Segment Start: RECORD SET
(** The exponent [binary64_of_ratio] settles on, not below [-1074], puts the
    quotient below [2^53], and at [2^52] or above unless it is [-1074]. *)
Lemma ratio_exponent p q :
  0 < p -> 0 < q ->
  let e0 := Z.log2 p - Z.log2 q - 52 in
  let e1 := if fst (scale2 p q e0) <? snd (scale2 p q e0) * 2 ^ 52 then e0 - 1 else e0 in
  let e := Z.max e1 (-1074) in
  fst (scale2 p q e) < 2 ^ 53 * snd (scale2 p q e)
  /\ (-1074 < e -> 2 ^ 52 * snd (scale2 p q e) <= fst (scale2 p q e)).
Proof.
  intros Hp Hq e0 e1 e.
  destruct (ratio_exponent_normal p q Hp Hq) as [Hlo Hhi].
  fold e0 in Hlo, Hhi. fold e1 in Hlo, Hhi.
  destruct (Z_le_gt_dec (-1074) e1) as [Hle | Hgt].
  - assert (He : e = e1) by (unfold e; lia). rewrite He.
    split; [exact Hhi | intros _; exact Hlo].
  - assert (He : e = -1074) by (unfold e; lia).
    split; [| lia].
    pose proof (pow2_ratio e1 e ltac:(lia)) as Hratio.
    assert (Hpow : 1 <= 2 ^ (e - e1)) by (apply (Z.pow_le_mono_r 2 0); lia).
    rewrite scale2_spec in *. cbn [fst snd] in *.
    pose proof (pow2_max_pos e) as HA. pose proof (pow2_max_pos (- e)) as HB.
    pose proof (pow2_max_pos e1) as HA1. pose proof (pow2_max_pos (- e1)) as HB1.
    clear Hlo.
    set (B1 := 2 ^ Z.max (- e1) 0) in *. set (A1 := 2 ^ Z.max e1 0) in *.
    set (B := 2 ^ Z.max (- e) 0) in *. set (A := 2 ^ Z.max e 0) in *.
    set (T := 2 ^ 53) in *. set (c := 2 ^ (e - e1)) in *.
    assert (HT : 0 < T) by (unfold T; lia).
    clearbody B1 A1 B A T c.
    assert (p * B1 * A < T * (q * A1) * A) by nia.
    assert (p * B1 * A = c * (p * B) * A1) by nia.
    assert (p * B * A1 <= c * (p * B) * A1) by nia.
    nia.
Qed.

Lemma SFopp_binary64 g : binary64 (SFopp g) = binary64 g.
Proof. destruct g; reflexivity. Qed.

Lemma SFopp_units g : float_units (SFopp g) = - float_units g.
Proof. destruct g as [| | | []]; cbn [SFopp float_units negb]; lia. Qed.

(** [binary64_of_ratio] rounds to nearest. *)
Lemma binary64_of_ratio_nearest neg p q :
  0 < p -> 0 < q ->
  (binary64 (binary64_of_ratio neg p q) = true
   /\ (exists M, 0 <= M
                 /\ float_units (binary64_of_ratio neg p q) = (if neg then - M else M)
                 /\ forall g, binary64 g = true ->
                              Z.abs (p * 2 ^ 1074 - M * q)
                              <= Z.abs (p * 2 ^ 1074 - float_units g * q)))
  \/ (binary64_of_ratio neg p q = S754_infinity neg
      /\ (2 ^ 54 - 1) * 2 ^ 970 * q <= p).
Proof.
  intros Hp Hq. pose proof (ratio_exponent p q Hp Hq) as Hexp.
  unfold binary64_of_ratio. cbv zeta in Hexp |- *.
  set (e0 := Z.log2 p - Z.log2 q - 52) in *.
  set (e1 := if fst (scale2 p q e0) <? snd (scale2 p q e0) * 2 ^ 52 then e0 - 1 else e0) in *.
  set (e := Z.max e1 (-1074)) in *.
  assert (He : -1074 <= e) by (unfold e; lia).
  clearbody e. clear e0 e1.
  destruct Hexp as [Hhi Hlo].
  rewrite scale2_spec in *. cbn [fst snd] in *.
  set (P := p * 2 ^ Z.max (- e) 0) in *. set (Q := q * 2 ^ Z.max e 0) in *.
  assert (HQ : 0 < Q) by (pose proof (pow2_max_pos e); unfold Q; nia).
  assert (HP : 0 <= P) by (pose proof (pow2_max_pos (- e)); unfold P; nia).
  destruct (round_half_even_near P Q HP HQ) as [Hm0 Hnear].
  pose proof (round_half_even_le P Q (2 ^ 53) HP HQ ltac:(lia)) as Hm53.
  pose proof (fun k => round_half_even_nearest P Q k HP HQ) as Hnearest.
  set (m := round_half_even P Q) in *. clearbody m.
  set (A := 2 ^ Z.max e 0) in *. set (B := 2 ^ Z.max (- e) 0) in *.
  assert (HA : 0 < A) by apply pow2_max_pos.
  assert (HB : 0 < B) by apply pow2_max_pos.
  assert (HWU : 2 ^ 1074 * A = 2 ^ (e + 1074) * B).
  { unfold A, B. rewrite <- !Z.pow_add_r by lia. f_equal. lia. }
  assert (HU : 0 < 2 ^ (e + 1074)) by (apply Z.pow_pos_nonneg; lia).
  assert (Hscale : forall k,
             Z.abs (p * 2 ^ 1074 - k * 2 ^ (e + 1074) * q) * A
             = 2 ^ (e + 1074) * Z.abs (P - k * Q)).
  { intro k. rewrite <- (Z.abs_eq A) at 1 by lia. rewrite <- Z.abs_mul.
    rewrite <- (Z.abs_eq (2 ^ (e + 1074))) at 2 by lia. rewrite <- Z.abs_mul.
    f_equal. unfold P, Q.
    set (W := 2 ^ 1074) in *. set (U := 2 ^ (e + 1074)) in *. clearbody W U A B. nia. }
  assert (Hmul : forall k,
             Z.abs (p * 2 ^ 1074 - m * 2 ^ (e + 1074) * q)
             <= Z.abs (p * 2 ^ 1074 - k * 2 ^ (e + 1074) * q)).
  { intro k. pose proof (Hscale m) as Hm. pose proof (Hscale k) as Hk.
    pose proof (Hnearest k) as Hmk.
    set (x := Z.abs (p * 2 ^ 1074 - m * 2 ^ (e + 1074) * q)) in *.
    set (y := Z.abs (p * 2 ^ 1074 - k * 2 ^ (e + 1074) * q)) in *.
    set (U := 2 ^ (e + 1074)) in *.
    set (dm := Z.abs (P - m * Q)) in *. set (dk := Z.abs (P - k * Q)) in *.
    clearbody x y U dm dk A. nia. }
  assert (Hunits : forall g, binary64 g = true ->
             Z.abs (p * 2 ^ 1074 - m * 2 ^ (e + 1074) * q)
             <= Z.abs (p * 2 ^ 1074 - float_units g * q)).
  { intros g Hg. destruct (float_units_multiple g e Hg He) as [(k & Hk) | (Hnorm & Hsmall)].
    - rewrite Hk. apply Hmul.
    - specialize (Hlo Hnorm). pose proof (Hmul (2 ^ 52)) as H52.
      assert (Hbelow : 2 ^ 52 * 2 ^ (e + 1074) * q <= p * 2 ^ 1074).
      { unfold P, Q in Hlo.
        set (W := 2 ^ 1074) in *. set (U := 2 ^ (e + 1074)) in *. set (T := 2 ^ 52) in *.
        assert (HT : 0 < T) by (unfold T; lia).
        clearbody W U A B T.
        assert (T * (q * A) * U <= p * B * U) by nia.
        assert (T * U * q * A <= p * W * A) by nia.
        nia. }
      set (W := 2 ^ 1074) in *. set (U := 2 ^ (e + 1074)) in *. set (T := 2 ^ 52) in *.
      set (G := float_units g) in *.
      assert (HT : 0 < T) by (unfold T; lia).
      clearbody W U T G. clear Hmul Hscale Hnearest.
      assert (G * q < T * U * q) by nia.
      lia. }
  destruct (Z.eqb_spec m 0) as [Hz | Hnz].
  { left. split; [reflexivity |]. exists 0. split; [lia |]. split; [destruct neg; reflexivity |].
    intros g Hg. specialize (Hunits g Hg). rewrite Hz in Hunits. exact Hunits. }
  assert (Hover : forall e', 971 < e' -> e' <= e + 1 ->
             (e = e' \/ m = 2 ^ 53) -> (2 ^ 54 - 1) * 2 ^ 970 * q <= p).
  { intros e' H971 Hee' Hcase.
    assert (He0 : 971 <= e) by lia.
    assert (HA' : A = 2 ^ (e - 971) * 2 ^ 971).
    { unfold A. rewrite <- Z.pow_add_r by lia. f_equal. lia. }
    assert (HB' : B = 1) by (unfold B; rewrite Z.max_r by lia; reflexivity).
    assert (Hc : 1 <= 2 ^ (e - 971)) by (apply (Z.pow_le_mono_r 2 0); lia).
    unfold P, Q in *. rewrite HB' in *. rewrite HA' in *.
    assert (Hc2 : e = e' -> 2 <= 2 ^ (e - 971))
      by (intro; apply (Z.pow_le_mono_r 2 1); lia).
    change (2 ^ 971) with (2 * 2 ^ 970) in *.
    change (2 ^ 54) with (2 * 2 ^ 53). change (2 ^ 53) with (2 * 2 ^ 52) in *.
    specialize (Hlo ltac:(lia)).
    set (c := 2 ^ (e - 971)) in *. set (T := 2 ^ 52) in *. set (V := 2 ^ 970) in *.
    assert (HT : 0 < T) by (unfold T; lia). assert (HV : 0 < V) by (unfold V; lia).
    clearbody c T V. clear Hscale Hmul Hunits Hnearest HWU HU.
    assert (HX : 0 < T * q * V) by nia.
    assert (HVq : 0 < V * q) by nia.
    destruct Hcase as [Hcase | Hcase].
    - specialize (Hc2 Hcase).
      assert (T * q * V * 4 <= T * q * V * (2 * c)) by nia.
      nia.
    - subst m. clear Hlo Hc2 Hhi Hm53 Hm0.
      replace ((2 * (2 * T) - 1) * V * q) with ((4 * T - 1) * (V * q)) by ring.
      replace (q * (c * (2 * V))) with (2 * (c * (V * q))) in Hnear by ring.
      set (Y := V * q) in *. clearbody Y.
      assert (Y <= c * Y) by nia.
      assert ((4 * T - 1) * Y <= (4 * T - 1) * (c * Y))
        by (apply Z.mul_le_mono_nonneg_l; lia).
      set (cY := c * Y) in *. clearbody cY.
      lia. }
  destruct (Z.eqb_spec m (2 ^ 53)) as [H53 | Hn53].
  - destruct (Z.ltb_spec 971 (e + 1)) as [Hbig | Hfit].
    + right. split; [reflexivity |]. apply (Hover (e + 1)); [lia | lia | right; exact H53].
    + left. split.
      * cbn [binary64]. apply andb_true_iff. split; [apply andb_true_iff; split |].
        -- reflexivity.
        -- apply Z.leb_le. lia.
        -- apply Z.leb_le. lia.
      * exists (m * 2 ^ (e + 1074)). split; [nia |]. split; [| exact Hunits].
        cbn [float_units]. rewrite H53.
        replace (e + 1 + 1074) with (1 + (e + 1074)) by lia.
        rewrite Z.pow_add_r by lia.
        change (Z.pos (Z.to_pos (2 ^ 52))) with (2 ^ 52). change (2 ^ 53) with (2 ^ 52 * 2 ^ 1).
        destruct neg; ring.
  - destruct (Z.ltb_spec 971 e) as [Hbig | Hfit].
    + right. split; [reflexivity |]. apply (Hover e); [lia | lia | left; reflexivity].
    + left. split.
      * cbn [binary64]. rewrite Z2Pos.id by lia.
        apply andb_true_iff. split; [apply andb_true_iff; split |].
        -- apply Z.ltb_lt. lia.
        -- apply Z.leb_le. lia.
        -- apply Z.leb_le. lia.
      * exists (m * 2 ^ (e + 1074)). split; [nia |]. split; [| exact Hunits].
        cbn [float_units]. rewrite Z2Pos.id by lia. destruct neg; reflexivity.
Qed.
Segment End: RECORD SET
Among the entries above, find the line with "destruct Hcase as [Hcase | Hcase]." and the line with "by (apply Z.mul_le_mono_nonneg_l;"; give again exactly these two lines and all lines between them.

    destruct Hcase as [Hcase | Hcase].
    - specialize (Hc2 Hcase).
      assert (T * q * V * 4 <= T * q * V * (2 * c)) by nia.
      nia.
    - subst m. clear Hlo Hc2 Hhi Hm53 Hm0.
      replace ((2 * (2 * T) - 1) * V * q) with ((4 * T - 1) * (V * q)) by ring.
      replace (q * (c * (2 * V))) with (2 * (c * (V * q))) in Hnear by ring.
      set (Y := V * q) in *. clearbody Y.
      assert (Y <= c * Y) by nia.
      assert ((4 * T - 1) * Y <= (4 * T - 1) * (c * Y))
        by (apply Z.mul_le_mono_nonneg_l; lia).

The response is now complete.